Before I had this heart attack, I sure wanted a drink. (Laughs.) Sure, it relaxes. You’re tense and most everybody’d stop and have a beer or a shot. They’d have a few drinks and then they’d go home. They have a clique, like everybody has. Your ironworkers, they go to one tavern. Maybe the operators go to another one. The carpenters go to another place. They build buildings and tear ’em down in the tavern. (Laughs.)
There’s a lot of times you have to take another man’s word for something and a lot of people get hurt. I was hurt because I took another man’s word. I was putting the crane on a lowboy—the tractor that hauls it.
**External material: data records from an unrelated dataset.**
(** The part of [GenerateDocuments] from [tempfile.mkdtemp()] on. *)
Definition render_in_temp_dir (faults : Faults) (user_id : string)
    (format_type : string) (recipes : list Recipe)
    (ai_instructions_list : list ai_value)
    (pdf_generator : PDFGenerator) (word_generator : WordGenerator)
  : M (list (string * b64string)) :=
  let* temp_dir := mkdtemp in
  try_finally
    (let pdf_path := "recipes_" +:+ user_id +:+ ".pdf" in
     let docx_path := "recipes_" +:+ user_id +:+ ".docx" in
     if String.eqb format_type "pdf"
     then
       let* _ :=
         write_document faults temp_dir pdf_path
           (PdfFile (create_recipe_pdf pdf_generator recipes ai_instructions_list).2) in
       let* f := read_file faults temp_dir pdf_path in
       ret [("pdf", b64encode f)]
     else
       let* _ :=
         write_document faults temp_dir docx_path
           (DocxFile (create_recipe_docx word_generator recipes ai_instructions_list).2) in
       let* f := read_file faults temp_dir docx_path in
       ret [("docx", b64encode f)])
    (rmtree temp_dir).

(** [GenerateDocuments]; [format] is [None] when the key is missing from
    [inputdata]. *)
Definition GenerateDocuments (faults : Faults) (recipes_data : list Recipe)
    (user_id : string) (format : option string)
  : M (list (string * b64string)) :=
  try_log_reraise
    (let recipes := recipes_data in
     let format_type := default "pdf" format in
     if negb (truthy_list recipes)
     then raise (ValueError "No recipes data provided")
     else
       let pdf_generator := PDFGenerator_init in
       let word_generator := WordGenerator_init in
       let* ai_instructions_list := synthesis_loop recipes [] in
       render_in_temp_dir faults user_id format_type recipes
         ai_instructions_list pdf_generator word_generator).
End activity.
This foreman told me to swing this stub section of the boom from the front of the lowboy to the back. I said it couldn’t be done. He said it’s been done a number of times. The lowboy wasn’t big enough for the crane and the crane went over backward. They had some extra weight on the back of the crane, which is an unsafe practice. When the crane went over backwards and threw me out, a five-hundred-pound weight went across my leg and crushed my ankle and hip. I was in the hospital, had three operations on my leg and was out of work eighteen months.
 
With an air of fatalism, he relives the moment: “It threw me out and it was a real hot day. I said, ‘My leg is broke.’ He said, ‘No, it can’t be broke.’ They Seen me lyin’ there, these women came over and started throwin’ blankets on me. I said, ‘Jesus, as hot as it is now, you’re gonna smother me.’ The ambulance came. They started takin’ the shoe off. They ended cuttin’ it off. And the bone came out.
“This doctor showed me everything he did. It was crushed. It wouldn’t heal. He told me to go home, walk on it. I’d get outside and I’d scream. So finally they took me back in the hospital and operated again. There was a piece of jour-inch bone never mended. He said it didn’t show on the x-ray.